:: RECORDS SUPPLIED ::
(** A map on characters that no class of a pattern tells from the
    identity. *)
Fixpoint class_stable (f : char -> char) (r : regex) : Prop :=
  match r with
  | Cls p => forall c, p (f c) = p c
  | Cat r1 r2 | Alt r1 r2 => class_stable f r1 /\ class_stable f r2
  | Star r1 => class_stable f r1
  | _ => True
  end.

(** ** Putting groups together again *)

(** The text the groups of [URL_REGEX] were cut from: each group that
    took part, behind the delimiter that announces it. *)
Definition url_of_groups (g : url_groups) : str :=
  match g_scheme g with Some s => s ++ [58] | None => [] end ++
  match g_authority g with Some a => 47 :: 47 :: a | None => [] end ++
  g_path g ++ query_part (g_query g) ++ fragment_part (g_fragment g).

(** A property of every character of an optional text. *)
Definition opt_forallb (p : char -> bool) (o : option str) : bool :=
  match o with
  | Some s => forallb p s
  | None => true
  end.

(** ** Ports and overrides *)

(** The characters [int] accepts in ASCII text: digits, a sign, an
    underscore between digits, white space at the ends. *)
Definition is_int_char (c : char) : bool :=
  is_digit c || is_space c || char_in c (lit "+-_").

(** The port [normalize_port] makes of the integer [n] for a scheme. *)
Definition elide_default (scheme : str) (n : Z) : option Z :=
  match default_port scheme with
  | Some d => if (n =? d)%Z then None else Some n
  | None => Some n
  end.

(** The delimiters that the text of a component may not hold. *)
Definition forbidden (key : string) : str :=
  if String.eqb key "authority" then lit "/?#"
  else if String.eqb key "path" then lit "?#"
  else if String.eqb key "query" then lit "#"
  else if String.eqb key "userinfo" then lit "@"
  else [].

(** The baseline [copy_with] hands to [urlparse]: the five components of
    the result as keyword arguments. *)
Definition copy_defaults (self : ParseResult) : kwargs :=
  [("scheme", KStr (scheme self)); ("authority", KStr (authority self));
   ("path", KStr (path self)); ("query", kw_of_opt (query self));
   ("fragment", kw_of_opt (fragment self))]%string.

(** The conditions on a result under which its components, handed to
    [urlparse] again, give the result back. *)
Record copy_conditions (rt : runtime) (r : ParseResult) : Prop := {
  cc_length : too_long (to_str r) = false;
  cc_port : forall p, port r = Some p -> default_port (scheme r) <> Some p;
  cc_host : encode_host rt (bracketed (host r)) = Ok (host r);
  cc_host_text : host_splits (host r)
}.

(** The text the groups of [AUTHORITY_REGEX] were cut from, [colon] being
    the colon, if any, that the pattern passes between host and port. *)
Definition authority_of_groups (g : authority_groups) (colon : str) : str :=
  match g_userinfo g with Some u => u ++ [64] | None => [] end ++
  g_host g ++ colon ++ opt_or_empty (g_port g).

(** Whether the URL itself holds userinfo, a host or a port. *)
Definition url_authority_set (url : str) : bool :=
  authority_set (merge_groups url []).

(** * Properties *)

Unset Implicit Arguments.

(**
    ** The model on the inputs of the documentation *)

Example quote_space : quote (lit "a b") (lit "/") = Ok (lit "a%20b").
Proof. reflexivity. Qed.

Example quote_escaped : quote (lit "a%20b%zz") (lit "/") = Ok (lit "a%2520b%25zz").
Proof. reflexivity. Qed.

Example url_groups_full :
  URL_REGEX_match (lit "http://u@h:1/p?q#f") =
  {| g_scheme := Some (lit "http"); g_authority := Some (lit "u@h:1");
     g_path := lit "/p"; g_query := Some (lit "q"); g_fragment := Some (lit "f") |}.
Proof. reflexivity. Qed.

Example authority_groups_two_at :
  AUTHORITY_REGEX_match (lit "a@b@c:1:2") =
  {| g_userinfo := Some (lit "a"); g_host := lit "b@c"; g_port := Some (lit "1:2") |}.
Proof. reflexivity. Qed.

Example ipv4_examples :
  map (fun s => is_some (IPv4Address (lit s)))
      ["1.2.3.4"; "01.2.3.4"; "1234567"; "256.1.1.1"; "1.2.3"; "1.2.3.4.5"; "1.2.3.a"]%string
  = [true; false; false; false; false; false; false].
Proof. reflexivity. Qed.

Example int_examples :
  map (fun s => ascii_int (lit s))
      [" 5 "; "+5"; "-5"; "1_000"; "_1"; "1_"; "1__0"; ""; "+"; "0x10"; "007"; "+ 5"; "1 0"]%string
  = [Some 5; Some 5; Some (-5); Some 1000; None; None; None; None; None; None;
     Some 7; None; None]%Z.
Proof. reflexivity. Qed.
Example int_limit :
  map (fun n => is_some (ascii_int (repeat 49 n))) [4300; 4301]%nat = [true; false] /\
  map (fun n => is_some (ascii_int (45 :: repeat 48 n ++ lit "_1"))) [4299; 4300]%nat
  = [true; false].
Proof. split; vm_compute; reflexivity. Qed.
Example quote_euro : quote [8364] (lit "/") = Ok (lit "%E2%82%AC").
Proof. reflexivity. Qed.
Example normalize_doc : normalize_path (lit "/path/./to/somewhere/..") = lit "/path/to".
Proof. reflexivity. Qed.
Example authority_groups_v6 :
  AUTHORITY_REGEX_match (lit "[a]b]c") =
  {| g_userinfo := None; g_host := lit "[a]b]"; g_port := Some (lit "c") |}.
Proof. reflexivity. Qed.
Example ipv4_style_digits :
  match_anchored IPv4_STYLE_HOSTNAME (lit "1234567") = true /\
  match_anchored IPv4_STYLE_HOSTNAME (lit "12345") = false /\
  match_anchored IPv4_STYLE_HOSTNAME (lit "1.2.3.4.5") = false.
Proof. repeat split; reflexivity. Qed.
Example ipv6_examples :
  map (fun s => IPv6Address_ok (lit s))
      ["::1"; "::"; "1::"; "::ffff:1.2.3.4"; "1:2:3:4:5:6:7:8"; "1:2:3:4:5:6:7::";
       "1:2:3:4:5:6:1.2.3.4"; "::1%eth0"; "::1%"; "::1%a%b"; ":1::2"; "1::2:";
       "1:2:3:4:5:6:7:8:9"; ":::"; "1::2::3"; "12345::"; "::1%a/b"; "1.2.3.4"]%string
  = [true; true; true; true; true; true;
     true; true; false; false; false; false;
     false; false; false; false; false; false].
Proof. reflexivity. Qed.
Example str_of_Z_examples :
  map str_of_Z [0; 7; 10; 8080; -5; 65536]%Z =
  map lit ["0"; "7"; "10"; "8080"; "-5"; "65536"]%string.
Proof. reflexivity. Qed.

(** ** Percent encoding *)

Lemma is_hex_not_percent c : is_hex c = true -> (37 =? c) = false.
Proof.
  unfold is_hex, is_digit, in_range. intros H.
  destruct (N.eqb_spec 37 c) as [<-|]; [discriminate H | reflexivity].
Qed.

Lemma count_cons c x s :
  count c (x :: s) = if c =? x then S (count c s) else count c s.
Proof. unfold count. simpl. destruct (c =? x); reflexivity. Qed.

(** Induction on strings that may step over several characters at once. *)
Lemma str_length_ind (P : str -> Prop) :
  (forall s, (forall t, (List.length t < List.length s)%nat -> P t) -> P s) ->
  forall s, P s.
Proof.
  intros H s. assert (G : forall n t, (List.length t < n)%nat -> P t).
  { induction n as [|n IH]; intros t Ht; [lia|]. apply H. intros u Hu. apply IH. lia. }
  apply (G (S (List.length s))). lia.
Qed.

Lemma findall_cons c h1 h2 t :
  PERCENT_ENCODED_REGEX_findall (c :: h1 :: h2 :: t) =
  if (c =? 37) && is_hex h1 && is_hex h2
  then [c; h1; h2] :: PERCENT_ENCODED_REGEX_findall t
  else PERCENT_ENCODED_REGEX_findall (h1 :: h2 :: t).
Proof. reflexivity. Qed.

Lemma findall_count s :
  (List.length (PERCENT_ENCODED_REGEX_findall s) <= count 37%N s)%nat /\
  Nat.eqb (count 37 s) (List.length (PERCENT_ENCODED_REGEX_findall s)) = all_escapes s.
Proof.
  induction s as [s IH] using str_length_ind.
  destruct s as [|c t]; [split; reflexivity|].
  rewrite count_cons, (N.eqb_sym 37 c).
  destruct t as [|h1 [|h2 t']].
  - cbn. destruct (c =? 37); split; auto.
  - cbn [PERCENT_ENCODED_REGEX_findall all_escapes].
    destruct (IH [h1] ltac:(simpl; lia)) as [I1 I2].
    destruct (c =? 37); [|split; assumption].
    cbn [List.length]. split; [lia|]. apply Nat.eqb_neq. lia.
  - rewrite findall_cons. cbn [all_escapes].
    destruct (IH (h1 :: h2 :: t') ltac:(simpl; lia)) as [I1 I2].
    destruct (c =? 37) eqn:Ec; cbn [andb]; [|split; assumption].
    destruct (is_hex h1) eqn:E1; cbn [andb];
      [|split; [lia|apply Nat.eqb_neq; lia]].
    destruct (is_hex h2) eqn:E2; cbn [andb];
      [|split; [lia|apply Nat.eqb_neq; lia]].
    destruct (IH t' ltac:(simpl; lia)) as [J1 J2].
    rewrite !count_cons, (is_hex_not_percent _ E1), (is_hex_not_percent _ E2).
    cbn [List.length]. split; [lia|]. exact J2.
Qed.

Lemma all_escapes_spec s : all_escapes s = true <-> escapes_well_formed s.
Proof.
  induction s as [s IH] using str_length_ind. split.
  - intros H a b E. destruct s as [|c t]; [destruct a; discriminate|].
    cbn [all_escapes] in H. destruct (N.eqb_spec c 37) as [Hc|Hc].
    + destruct t as [|h1 [|h2 t']]; try discriminate.
      apply andb_prop in H as [H H3]. apply andb_prop in H as [H1 H2].
      destruct a as [|x [|y [|z a]]]; cbn [app] in E; injection E; intros; subst.
      * eauto 7.
      * vm_compute in H1. discriminate H1.
      * vm_compute in H2. discriminate H2.
      * refine (proj1 (IH _ _) H3 a b eq_refl). simpl; lia.
    + destruct a as [|x a]; cbn [app] in E; injection E; intros; subst; [congruence|].
      refine (proj1 (IH _ _) H a b eq_refl). simpl; lia.
  - intros H. destruct s as [|c t]; [reflexivity|].
    cbn [all_escapes]. destruct (N.eqb_spec c 37) as [Hc|Hc].
    + subst c. destruct (H [] t eq_refl) as (h1 & h2 & b' & Hb & H1 & H2). subst t.
      rewrite H1, H2. cbn [andb].
      apply (IH b' ltac:(simpl; lia)). intros a b E.
      apply (H (37 :: h1 :: h2 :: a) b). rewrite E. reflexivity.
    + apply (IH t ltac:(simpl; lia)). intros a b E.
      apply (H (c :: a) b). rewrite E. reflexivity.
Qed.

(** Facts on one character, by cases on its first eight bits. *)
Ltac char_cases c :=
  destruct c as [|c]; [reflexivity|];
  do 8 (try (destruct c as [c|c|]; try reflexivity)).

Lemma unreserved_spec c :
  char_in c UNRESERVED_CHARACTERS =
  is_alpha c || is_digit c || char_in c (lit "-._~").
Proof. char_cases c. Qed.

Lemma upper_hex_unreserved c :
  implb (is_upper_hex c) (char_in c UNRESERVED_CHARACTERS) = true.
Proof. char_cases c. Qed.

Lemma upper_hex_is_hex c : implb (is_upper_hex c) (is_hex c) = true.
Proof. char_cases c. Qed.
(** [Clean] keeps its stack clean. *)
Lemma clean_elems_stack r es : forall acc,
  Forall (fun x => has_slash x = false) es ->
  clean_stack r acc -> clean_stack r (clean_elems r es acc).
Proof.
  induction es as [|e es IH]; intros acc Hes Hacc; [exact Hacc|].
  pose proof (Forall_inv Hes) as He. apply Forall_inv_tail in Hes. simpl.
  destruct (String.eqb e "") eqn:E1; [apply IH; assumption|].
  destruct (String.eqb e ".") eqn:E2; [apply IH; assumption|]. simpl.
  destruct (String.eqb_spec e "..") as [->|E3].
  - destruct Hacc as (pl & dds & -> & Hpl & Hdd & Hr).
    destruct pl as [|t pl]; simpl.
    + destruct Hdd as [|d dds -> Hdd]; simpl.
      * destruct r; apply IH; try assumption.
        -- exists [], []. repeat split; auto.
        -- exists [], [".."]. repeat split; auto. discriminate.
      * apply IH; [assumption|]. exists [], (".." :: ".." :: dds).
        repeat split; auto. intros Ht. specialize (Hr Ht). discriminate.
    + simpl in Hpl. apply andb_prop in Hpl as [Ht Hpl].
      destruct (plain_elem_facts t Ht) as (_ & _ & -> & _).
      apply IH; [assumption|]. exists pl, dds. auto.
  - apply IH; [assumption|].
    destruct Hacc as (pl & dds & -> & Hpl & Hdd & Hr).
    exists (e :: pl), dds. repeat split; auto. simpl. rewrite Hpl, andb_true_r.
    unfold plain_elem. rewrite E1, E2, He. simpl.
    destruct (String.eqb_spec e ".."); [contradiction | reflexivity].
Qed.

Lemma split_slash_no_slash s : Forall (fun x => has_slash x = false) (split_slash s).
Proof.
  induction s as [|c s IH]; simpl; [repeat constructor|].
  destruct (Ascii.eqb c slash) eqn:E; [constructor; [reflexivity | exact IH]|].
  destruct (split_slash s) as [|e es]; [repeat constructor; simpl; rewrite E; reflexivity|].
  constructor; [|exact (Forall_inv_tail IH)].
  simpl. rewrite E. exact (Forall_inv IH).
Qed.

(** The elements of a clean root. *)
Lemma clean_root_elems p :
  clean_root p = true ->
  (is_rooted p = true
   /\ exists e es, split_slash p = EmptyString :: e :: es
                   /\ forallb plain_elem (e :: es) = true)
  \/ (is_rooted p = false /\ p <> EmptyString
      /\ exists dds pl, split_slash p = dds ++ pl
                        /\ Forall (fun e => e = "..") dds
                        /\ forallb plain_elem pl = true).
Proof.
  unfold clean_root. destruct p as [|c p]; simpl; [discriminate|].
  destruct (split_slash_cons p) as (e & es & E). rewrite E.
  destruct (Ascii.eqb c slash); simpl.
  - intros H. left. split; [reflexivity|]. exists e, es. auto.
  - intros H. right. split; [reflexivity|]. split; [discriminate|].
    destruct (skip_dotdot_split (String c e :: es)) as (dds & Hs & Hd).
    exists dds, (skip_dotdot (String c e :: es)). auto.
Qed.

Lemma clean_root_rooted (p : string) (e : string) (es : list string) :
  split_slash p = EmptyString :: e :: es -> forallb plain_elem (e :: es) = true ->
  clean_root p = true.
Proof. intros E H. unfold clean_root. rewrite E. exact H. Qed.

Lemma clean_root_relative (p : string) (dds pl : list string) :
  split_slash p = dds ++ pl -> dds ++ pl <> [] ->
  Forall (fun e => e = "..") dds -> forallb plain_elem pl = true ->
  clean_root p = true.
Proof.
  intros E Hne Hd Hp. unfold clean_root. rewrite E.
  destruct (dds ++ pl) as [|e es] eqn:El; [congruence|].
  assert (He : String.eqb e "" = false).
  { destruct Hd as [|d dds -> Hd]; simpl in El.
    - subst pl. simpl in Hp. apply andb_prop in Hp as [Hp _].
      apply (plain_elem_facts e Hp).
    - injection El as <- _. reflexivity. }
  rewrite He, <- El, skip_dotdot_app, skip_dotdot_plain by assumption. exact Hp.
Qed.

Lemma Clean_clean p : clean_root p = true -> Clean p = p.
Proof.
  intros H.
  destruct (clean_root_elems p H)
    as [(Hr & e & es & E & Hp)|(Hr & Hne & dds & pl & E & Hd & Hp)].
  - unfold Clean. rewrite Hr, E.
    change (clean_elems true (EmptyString :: e :: es) [])
      with (clean_elems true (e :: es) []).
    rewrite clean_elems_plain, app_nil_r, rev_involutive by exact Hp.
    transitivity (String.concat "/" (split_slash p)); [|apply concat_split].
    rewrite E, concat_cons2. reflexivity.
  - unfold Clean. rewrite Hr, E, clean_elems_app.
    rewrite (clean_elems_dotdots dds [] Hd) by constructor.
    rewrite clean_elems_plain, app_nil_r, rev_app_distr, !rev_involutive by exact Hp.
    rewrite <- E, concat_split.
    destruct (String.eqb_spec p "") as [->|_]; [contradiction | reflexivity].
Qed.

Lemma clean_root_step p n :
  clean_root p = true -> plain_elem n = true ->
  clean_root (String.append p (String slash n)) = true.
Proof.
  intros H Hn. destruct (plain_elem_facts n Hn) as (_ & _ & _ & Hs).
  pose proof (split_slash_app p n) as E. rewrite (split_slash_plain n Hs) in E.
  destruct (clean_root_elems p H)
    as [(_ & e & es & Ep & Hp)|(_ & _ & dds & pl & Ep & Hd & Hp)]; rewrite Ep in E.
  - apply (clean_root_rooted _ e (es ++ [n]) E).
    simpl in *. apply andb_prop in Hp as [-> Hp]. rewrite forallb_app, Hp. simpl.
    rewrite Hn. reflexivity.
  - rewrite <- app_assoc in E. apply (clean_root_relative _ dds (pl ++ [n]) E).
    + intros Hnil. apply app_eq_nil in Hnil as [_ Hnil].
      apply app_eq_nil in Hnil as [_ Hnil]. discriminate.
    + exact Hd.
    + rewrite forallb_app, Hp. simpl. rewrite Hn. reflexivity.
Qed.

(** Below a clean root [Join] puts a slash and the name at the end. *)
Lemma Join_clean p n :
  clean_root p = true -> plain_elem n = true ->
  Join p n = String.append p (String slash n).
Proof.
  intros H Hn. unfold Join.
  destruct (String.eqb_spec p "") as [->|_]; [discriminate H|].
  apply (Clean_clean (String.append p (String slash n))).
  apply clean_root_step; assumption.
Qed.

Lemma concat_snoc_nonempty (l : list string) (n : string) :
  String.eqb n "" = false -> String.eqb (String.concat "/" (l ++ [n])) "" = false.
Proof.
  intros Hn. destruct l as [|e es]; [exact Hn|].
  rewrite concat_snoc. destruct (String.concat "/" (e :: es)); reflexivity.
Qed.

(** What [Join] gives for a plain name, by the elements [Clean] keeps
    of the directory. *)
Lemma Join_elems r n :
  r <> EmptyString -> plain_elem n = true ->
  let out := String.concat "/"
               (rev (clean_elems (is_rooted r) (split_slash r) []) ++ [n]) in
  Join r n = if is_rooted r then String.append "/" out else out.
Proof.
  intros Hr Hn out. destruct (plain_elem_facts n Hn) as (H1 & H2 & H3 & Hs).
  unfold Join. destruct (String.eqb_spec r "") as [E|_]; [contradiction|].
  change (String.append "/" n) with (String slash n).
  unfold Clean.
  assert (Hrt : is_rooted (String.append r (String slash n)) = is_rooted r)
    by (destruct r; [contradiction | reflexivity]).
  rewrite Hrt, split_slash_app, (split_slash_plain n Hs), clean_elems_app.
  assert (Hst : forall acc, clean_elems (is_rooted r) [n] acc = n :: acc)
    by (intros acc; simpl; rewrite H1, H2, H3; reflexivity).
  rewrite Hst. simpl rev. fold out.
  destruct (is_rooted r); [reflexivity|].
  unfold out. rewrite concat_snoc_nonempty by exact H1. reflexivity.
Qed.

(** Whatever the directory, the paths [Join] gives for the plain names
    in it are one clean path with the name at its end. *)
Lemma Join_base r :
  exists B, forall n, plain_elem n = true ->
    Join r n = String.append B n /\ clean_root (String.append B n) = true.
Proof.
  assert (Hplain : forall n, plain_elem n = true -> clean_root n = true).
  { intros n Hn. destruct (plain_elem_facts n Hn) as (_ & _ & _ & Hs).
    apply (clean_root_relative n [] [n]); [apply split_slash_plain; exact Hs
      | discriminate | constructor | simpl; rewrite Hn; reflexivity]. }
  destruct (String.eqb_spec r "") as [->|Hr].
  { exists EmptyString. intros n Hn. rewrite string_append_nil_l.
    split; [|exact (Hplain n Hn)].
    destruct (plain_elem_facts n Hn) as (H1 & _).
    unfold Join. simpl. rewrite H1. apply Clean_clean, Hplain, Hn. }
  destruct (clean_elems_stack (is_rooted r) (split_slash r) [] (split_slash_no_slash r))
    as (pl & dds & Est & Hpl & Hdd & Hrt).
  { exists [], []. repeat split; auto. }
  assert (Hrev : forallb plain_elem (rev pl) = true).
  { rewrite forallb_forall in *. intros x Hx. apply Hpl, in_rev, Hx. }
  assert (Hdr : Forall (fun e => e = "..") (rev dds)) by (apply Forall_rev; exact Hdd).
  destruct (rev (clean_elems (is_rooted r) (split_slash r) [])) as [|e es] eqn:El.
  - exists (if is_rooted r then "/" else EmptyString). intros n Hn.
    rewrite (Join_elems r n Hr Hn), El. cbv zeta. simpl.
    destruct (plain_elem_facts n Hn) as (_ & _ & _ & Hs).
    destruct (is_rooted r); split; try reflexivity; [|exact (Hplain n Hn)].
    apply (clean_root_rooted _ n []); [|simpl; rewrite Hn; reflexivity].
    change (String.append "/" n) with (String.append EmptyString (String slash n)).
    rewrite split_slash_app, (split_slash_plain n Hs). reflexivity.
  - exists (String.append (if is_rooted r then "/" else EmptyString)
              (String.append (String.concat "/" (e :: es)) "/")).
    intros n Hn. destruct (plain_elem_facts n Hn) as (_ & _ & _ & Hs).
    rewrite (Join_elems r n Hr Hn), El. cbv zeta. rewrite concat_snoc.
    assert (Hels : e :: es = rev dds ++ rev pl)
      by (rewrite <- El, Est, rev_app_distr; reflexivity).
    assert (Hsp : split_slash (String.append (String.concat "/" (e :: es)) (String slash n))
                  = rev dds ++ (rev pl ++ [n])).
    { rewrite split_slash_app, (split_slash_plain n Hs), split_concat, Hels, <- app_assoc.
      - reflexivity.
      - rewrite Hels. apply Forall_app. split;
          [apply dotdots_no_slash; exact Hdr | apply plain_no_slash; exact Hrev]. }
    assert (Hpn : forallb plain_elem (rev pl ++ [n]) = true)
      by (rewrite forallb_app, Hrev; simpl; rewrite Hn; reflexivity).
    destruct (is_rooted r) eqn:Er.
    + split; [rewrite !string_append_assoc; reflexivity|].
      rewrite !string_append_assoc.
      change (String.append "/" n) with (String slash n).
      rewrite (Hrt eq_refl) in Hsp. cbn [rev app] in Hsp.
      destruct (rev pl ++ [n]) as [|x xs] eqn:Ex;
        [apply app_eq_nil in Ex as [_ Ex]; discriminate|].
      apply (clean_root_rooted _ x xs); [|exact Hpn].
      change (String.append "/" (String.append (String.concat "/" (e :: es)) (String slash n)))
        with (String.append EmptyString
                (String slash (String.append (String.concat "/" (e :: es)) (String slash n)))).
      rewrite split_slash_app, Hsp. reflexivity.
    + rewrite string_append_nil_l, !string_append_assoc.
      change (String.append "/" n) with (String slash n).
      split; [reflexivity|].
      apply (clean_root_relative _ (rev dds) (rev pl ++ [n]) Hsp); [|exact Hdr|exact Hpn].
      intros Hnil. apply app_eq_nil in Hnil as [_ Hnil].
      apply app_eq_nil in Hnil as [_ Hnil]. discriminate.
Qed.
:::
[DIRECTIONS]: Give back, verbatim, the lines from the top of the entries above through the line containing "(** The conditions".

[PROBLEM SOLUTION]:
(** A map on characters that no class of a pattern tells from the
    identity. *)
Fixpoint class_stable (f : char -> char) (r : regex) : Prop :=
  match r with
  | Cls p => forall c, p (f c) = p c
  | Cat r1 r2 | Alt r1 r2 => class_stable f r1 /\ class_stable f r2
  | Star r1 => class_stable f r1
  | _ => True
  end.

(** ** Putting groups together again *)

(** The text the groups of [URL_REGEX] were cut from: each group that
    took part, behind the delimiter that announces it. *)
Definition url_of_groups (g : url_groups) : str :=
  match g_scheme g with Some s => s ++ [58] | None => [] end ++
  match g_authority g with Some a => 47 :: 47 :: a | None => [] end ++
  g_path g ++ query_part (g_query g) ++ fragment_part (g_fragment g).

(** A property of every character of an optional text. *)
Definition opt_forallb (p : char -> bool) (o : option str) : bool :=
  match o with
  | Some s => forallb p s
  | None => true
  end.

(** ** Ports and overrides *)

(** The characters [int] accepts in ASCII text: digits, a sign, an
    underscore between digits, white space at the ends. *)
Definition is_int_char (c : char) : bool :=
  is_digit c || is_space c || char_in c (lit "+-_").

(** The port [normalize_port] makes of the integer [n] for a scheme. *)
Definition elide_default (scheme : str) (n : Z) : option Z :=
  match default_port scheme with
  | Some d => if (n =? d)%Z then None else Some n
  | None => Some n
  end.

(** The delimiters that the text of a component may not hold. *)
Definition forbidden (key : string) : str :=
  if String.eqb key "authority" then lit "/?#"
  else if String.eqb key "path" then lit "?#"
  else if String.eqb key "query" then lit "#"
  else if String.eqb key "userinfo" then lit "@"
  else [].

(** The baseline [copy_with] hands to [urlparse]: the five components of
    the result as keyword arguments. *)
Definition copy_defaults (self : ParseResult) : kwargs :=
  [("scheme", KStr (scheme self)); ("authority", KStr (authority self));
   ("path", KStr (path self)); ("query", kw_of_opt (query self));
   ("fragment", kw_of_opt (fragment self))]%string.

(** The conditions on a result under which its components, handed to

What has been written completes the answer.